È pertanto importante prevedere, all’interno degli accordi tra le parti, tale possibilità in capo al titolare.
Trasferimento dei dati a paesi terzi
Nel caso in cui il titolare del trattamento si affidi a un CSP ubicato all’infuori dell’UE o dell’EEA (cd. paese terzo), oppure nel caso in cui uno o più sub-responsabili siano ubicati fuori da tali spazi, è onere del titolare del trattamento:
- identificare nel dettaglio i trattamenti che vengono posti in essere nei paesi terzi;
- identificare o stabilire quali sono gli strumenti di trasferimento dei dati;
- valutare se detti strumenti di trasferimento ex art. 46 GDPR (“trasferimento soggetto a garanzie adeguate”) sono efficaci e, in caso di risposta negativa:
- Adottare misure aggiuntive;
- Osservare ogni obbligo procedimentale;
- Rivalutare i trasferimenti di dati a intervalli di tempo regolari;
Si ricorda che, nel caso in cui il CSP sia ubicato in uno dei paesi dove la Commissione Europea abbia adottato una decisione di adeguatezza ex art. 45 GDPR il titolare è legittimato ad agire, essendo sufficiente richiamare detta decisione negli accordi tra le parti.
In alternativa, il titolare del trattamento può utilizzare le clausole contrattuali standard, sempre predisposte dalla Commissione Europea.
Sul punto si ricorda che il 4 giugno 2021 la Commissione Europea ha adottato nuove clausole standard. Esse constano di n.4 moduli separati e specificamente:
- Modulo 1: trasferimento da titolare a titolare;
- Modulo 2: trasferimento da titolare a responsabile;
- Modulo 3: trasferimento da responsabile a responsabile;
- Modulo 4: trasferimento da responsabile a titolare.
Le nuove clausole contengono inoltre le cd. “docking clause” che permettono di modificare costantemente gli accordi sotto il profilo soggettivo, ove necessario.
Da ultimo si segnala che le clausole standard possono essere inserite anche in accordi quadro o, comunque, altri tipi di contratto.
I servizi di cloud ubicati in Usa
Noto è che a partire dalla sentenza Schrems II[1], la Corte di Giustizia dell’Unione Europea ha annullato il cd. privacy shield, ovverosia la decisione di adeguatezza della Commissione Europea che permetteva il trasferimento dei dati personali all’interno del territorio statunitense.
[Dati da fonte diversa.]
(* ===== verification/GoStrings.v ===== *)
(** * Go strings as rune sequences

    The packages [strings], [strconv] and [unicode] as far as the modelled
    code uses them.  A string is the sequence of runes that ranging over it yields;
    an invalid byte is the rune U+FFFD, which is no space, digit or letter. *)

From S2P Require Import Prelude.

Definition runes := list Z.

Definition of_string (s : string) : runes :=
  (λ a, Z.of_N (Ascii.N_of_ascii a)) <$> String.list_ascii_of_string s.

(** ** unicode *)

(** [unicode.IsSpace]. *)
Definition IsSpace (r : Z) : bool :=
  ((9 <=? r) && (r <=? 13)) || (r =? 32) || (r =? 133) || (r =? 160) || (r =? 5760)
  || ((8192 <=? r) && (r <=? 8202)) || (r =? 8232) || (r =? 8233) || (r =? 8239)
  || (r =? 8287) || (r =? 12288).

(** [unicode.ToLower], for comparison with ASCII words: besides the capital
    letters, only U+0130 and U+212A are mapped to ASCII runes; the remaining
    runes keep a non-ASCII image and are left as they are here. *)
Definition ToLower_rune (r : Z) : Z :=
  if (65 <=? r) && (r <=? 90) then r + 32
  else if r =? 304 then 105 else if r =? 8490 then 107 else r.

(** Simple case folding of a rune, for comparison with ASCII words: U+017F
    folds to s and U+212A to k. *)
Definition fold_rune (r : Z) : Z :=
  if (65 <=? r) && (r <=? 90) then r + 32
  else if r =? 383 then 115 else if r =? 8490 then 107 else r.

(** ** strings *)

Fixpoint drop_while (f : Z → bool) (s : runes) : runes :=
  match s with
  | [] => []
  | r :: s' => if f r then drop_while f s' else s
  end.

Definition trim_func (f : Z → bool) (s : runes) : runes :=
  rev (drop_while f (rev (drop_while f s))).

Definition TrimSpace : runes → runes := trim_func IsSpace.
Definition Trim (s cutset : runes) : runes := trim_func (λ r, bool_decide (r ∈ cutset)) s.
Definition ToLower (s : runes) : runes := ToLower_rune <$> s.
(** [strings.EqualFold] with an ASCII word. *)
Definition EqualFold (s word : runes) : bool := bool_decide (fold_rune <$> s = fold_rune <$> word).

(** [strings.Cut] around the first occurrence of a rune. *)
Fixpoint Cut (s : runes) (sep : Z) : option (runes * runes) :=
  match s with
  | [] => None
  | r :: s' => if r =? sep then Some ([], s')
               else '(a, b) ← Cut s' sep; Some (r :: a, b)
  end.

(** [strings.Split] at every occurrence of a rune; never empty. *)
Fixpoint Split (s : runes) (sep : Z) : list runes :=
  match s with
  | [] => [[]]
  | r :: s' =>
      let rest := Split s' sep in
      if r =? sep then [] :: rest
      else match rest with [] => [[r]] | l :: ls => (r :: l) :: ls end
  end.

(** [strings.ReplaceAll (s, CRLF, LF)] *)
Fixpoint replace_crlf (s : runes) : runes :=
  match s with
  | [] => []
  | r :: s' =>
      match s' with
      | r' :: s'' => if (r =? 13) && (r' =? 10) then 10 :: replace_crlf s'' else r :: replace_crlf s'
      | [] => [r]
      end
  end.

(** ** strconv *)

(** [strconv.ParseInt (s, 10, 64)]: an optional sign, at least one digit, digits
    only, and a value in range. *)
Definition is_digit (r : Z) : bool := (48 <=? r) && (r <=? 57).

Definition parse_digits (s : runes) : option Z :=
  match s with
  | [] => None
  | _ => if forallb is_digit s then Some (foldl (λ n r, n * 10 + (r - 48)) 0 s) else None
  end.

Definition split_sign (s : runes) : bool * runes :=
  match s with
  | [] => (false, [])
  | r :: s' => if r =? 43 then (false, s') else if r =? 45 then (true, s') else (false, s)
  end.

Definition ParseInt (s : runes) : option Z :=
  let '(neg, digits) := split_sign s in
  n ← parse_digits digits;
  let n := if (neg : bool) then - n else n in
  if (- two63 <=? n) && (n <? two63) then Some n else None.

(** Decimal digits of a number, most significant first; the fuel is its bit
    length, which bounds the number of digits. *)
Fixpoint digits_fuel (fuel : nat) (n : Z) : runes :=
  match fuel with
  | O => []
  | S fuel => if n <? 10 then [48 + n] else digits_fuel fuel (n / 10) ++ [48 + n mod 10]
  end.

(** The [%d] verb. *)
Definition format_int (n : Z) : runes :=
  let d := digits_fuel (S (Z.to_nat (Z.log2_up (Z.abs n + 1)))) (Z.abs n) in
  if n <? 0 then 45 :: d else d.

(** ** Facts *)

Lemma drop_while_ext f s : drop_while f s = s ↔ match s with [] => True | r :: _ => f r = false end.
Proof.
  destruct s as [|r s]; cbn; [done|]. destruct (f r); [|done]. split; [|done].
  intros H. assert (length (drop_while f s) <= length s)%nat as Hl.
  { clear. induction s as [|x s IH]; cbn; [done|]. destruct (f x); cbn; lia. }
  rewrite H in Hl. cbn in Hl. lia.
Qed.

(** A string without spaces at its ends is left alone. *)
Lemma trim_func_id f s : (∀ r, r ∈ s → f r = false) → trim_func f s = s.
Proof.
  intros H. unfold trim_func.
  assert (∀ l, (∀ r, r ∈ l → f r = false) → drop_while f l = l) as Hd.
  { intros [|r l] Hl; [done|]. cbn. rewrite Hl; [done|]. set_solver. }
  rewrite (Hd s H), Hd; [by rewrite rev_involutive|].
  intros r Hr. apply H. rewrite rev_alt in Hr. by apply elem_of_reverse.
Qed.

Lemma Cut_spec s1 s2 sep : sep ∉ s1 → Cut (s1 ++ sep :: s2) sep = Some (s1, s2).
Proof.
  induction s1 as [|r s1 IH]; cbn; intros H.
  - by rewrite Z.eqb_refl.
  - rewrite (proj2 (Z.eqb_neq r sep)) by set_solver. rewrite IH by set_solver. done.
Qed.

Definition digit_runes (s : runes) : Prop := ∀ r, r ∈ s → 48 <= r <= 57.

Lemma digits_fuel_digits fuel : ∀ n, 0 <= n → digit_runes (digits_fuel fuel n).
Proof.
  induction fuel as [|fuel IH]; intros n Hn r Hr; cbn in Hr; [by apply not_elem_of_nil in Hr|].
  destruct (n <? 10) eqn:E; bool_clean.
  - apply list_elem_of_singleton in Hr. lia.
  - apply elem_of_app in Hr as [Hr|Hr].
    + apply (IH (n / 10)); [apply Z.div_pos; lia|done].
    + apply list_elem_of_singleton in Hr. pose proof (Z.mod_pos_bound n 10). lia.
Qed.

Lemma digits_fuel_value fuel : ∀ n, 0 <= n < 2 ^ Z.of_nat fuel →
  foldl (λ n r, n * 10 + (r - 48)) 0 (digits_fuel fuel n) = n.
Proof.
  induction fuel as [|fuel IH]; intros n Hn; cbn [digits_fuel].
  - cbn in *. lia.
  - destruct (n <? 10) eqn:E; bool_clean; [cbn; lia|].
    rewrite foldl_app. cbn. rewrite IH.
    + pose proof (Z.div_mod n 10 ltac:(lia)). lia.
    + rewrite Nat2Z.inj_succ, Z.pow_succ_r in Hn by lia.
      split; [apply Z.div_pos; lia|]. apply Z.div_lt_upper_bound; lia.
Qed.

Lemma digits_fuel_nonempty fuel n : digits_fuel (S fuel) n ≠ [].
Proof. cbn. destruct (n <? 10); [done|]. by destruct (digits_fuel fuel (n / 10)). Qed.

Lemma parse_digits_fuel fuel n : 0 <= n < 2 ^ Z.of_nat (S fuel) →
  parse_digits (digits_fuel (S fuel) n) = Some n.
Proof.
  intros Hn. unfold parse_digits. pose proof (digits_fuel_nonempty fuel n) as Hne.
  pose proof (digits_fuel_digits (S fuel) n ltac:(lia)) as Hd.
  pose proof (digits_fuel_value (S fuel) n Hn) as Hv.
  destruct (digits_fuel (S fuel) n) as [|r s] eqn:E; [done|].
  assert (forallb is_digit (r :: s) = true) as ->; [|by rewrite Hv].
  apply forallb_forall. intros x Hx%list_elem_of_In. unfold is_digit.
  specialize (Hd x Hx). apply andb_true_iff. rewrite !Z.leb_le. lia.
Qed.

Lemma fuel_bound n : 0 <= n → n < 2 ^ Z.of_nat (S (Z.to_nat (Z.log2_up (n + 1)))).
Proof.
  intros Hn. rewrite Nat2Z.inj_succ, Z2Nat.id by apply Z.log2_up_nonneg.
  pose proof (Z.log2_up_nonneg (n + 1)). rewrite Z.pow_succ_r by done.
  destruct (Z.eq_dec n 0) as [->|]; [cbn; lia|].
  pose proof (Z.log2_up_spec (n + 1) ltac:(lia)). lia.
Qed.

Lemma split_sign_minus s : split_sign (45 :: s) = (true, s).
Proof. done. Qed.

(** Parsing what [%d] prints. *)
Lemma ParseInt_format n : in_i64 n → ParseInt (format_int n) = Some n.
Proof.
  intros Hn. unfold format_int.
  set (fuel := Z.to_nat (Z.log2_up (Z.abs n + 1))).
  assert (parse_digits (digits_fuel (S fuel) (Z.abs n)) = Some (Z.abs n)) as Hp.
  { apply parse_digits_fuel. split; [lia|]. apply fuel_bound. lia. }
  pose proof (digits_fuel_digits (S fuel) (Z.abs n) ltac:(lia)) as Hd.
  assert ((- two63 <=? n) && (n <? two63) = true) as Hr.
  { unfold in_i64 in Hn. apply andb_true_iff. rewrite Z.leb_le, Z.ltb_lt. done. }
  unfold ParseInt. destruct (n <? 0) eqn:E; [apply Z.ltb_lt in E|apply Z.ltb_ge in E].
  - rewrite split_sign_minus, Hp. cbn. replace (- Z.abs n) with n by lia. by rewrite Hr.
  - destruct (digits_fuel (S fuel) (Z.abs n)) as [|r s] eqn:Es; [done|].
    assert (48 <= r <= 57) as Hrb by (apply Hd; set_solver).
    assert (split_sign (r :: s) = (false, r :: s)) as ->.
    { cbn. by rewrite !(proj2 (Z.eqb_neq r _)) by lia. }
    rewrite Hp. cbn. replace (Z.abs n) with n by lia. by rewrite Hr.
Qed.

Lemma format_int_runes n r : r ∈ format_int n → r = 45 ∨ 48 <= r <= 57.
Proof.
  unfold format_int. pose proof (digits_fuel_digits (S (Z.to_nat (Z.log2_up (Z.abs n + 1)))) (Z.abs n)
    ltac:(lia)) as Hd. destruct (n <? 0).
  - intros [->|H]%elem_of_cons; [by left|right; by apply Hd].
  - intros H. right. by apply Hd.
Qed.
In estrema sintesi, nella storica sentenza da ultimo citata, la Corte di Giustizia dell’Unione Europea ha statuito che né la sezione 702 del “foreign surveillance intelligence act” (FISA); né la sezione E.O. 12 333 in combinato disposto con la “presidential policy directive-28” (PPD-28) possono essere considerate conformi ai requisiti di proporzionalità imposti dal GDPR. Tali programmi di sorveglianza, infatti, trattano dati personali in eccedenza rispetto a quanto strettamente necessario. Al pari, la Corte ha rilevato come dette norme non consentano ai cittadini europei di avere idonea tutela dei propri diritti in sede giudiziale.
Nel dettaglio il FISA 702 permette al governo americano di ottenere informazioni su cittadini non appartenenti agli Usa e ubicati fuori dal territorio locale con il fine generale di ottenere le cd. foreign intelligence information. Tali informazioni vengono raccolte per il tramite di direttive indirizzate agli electronic communications service providers che, a loro volta, sono obbligati a trasmettere i dati personali richiesti dall’autorità.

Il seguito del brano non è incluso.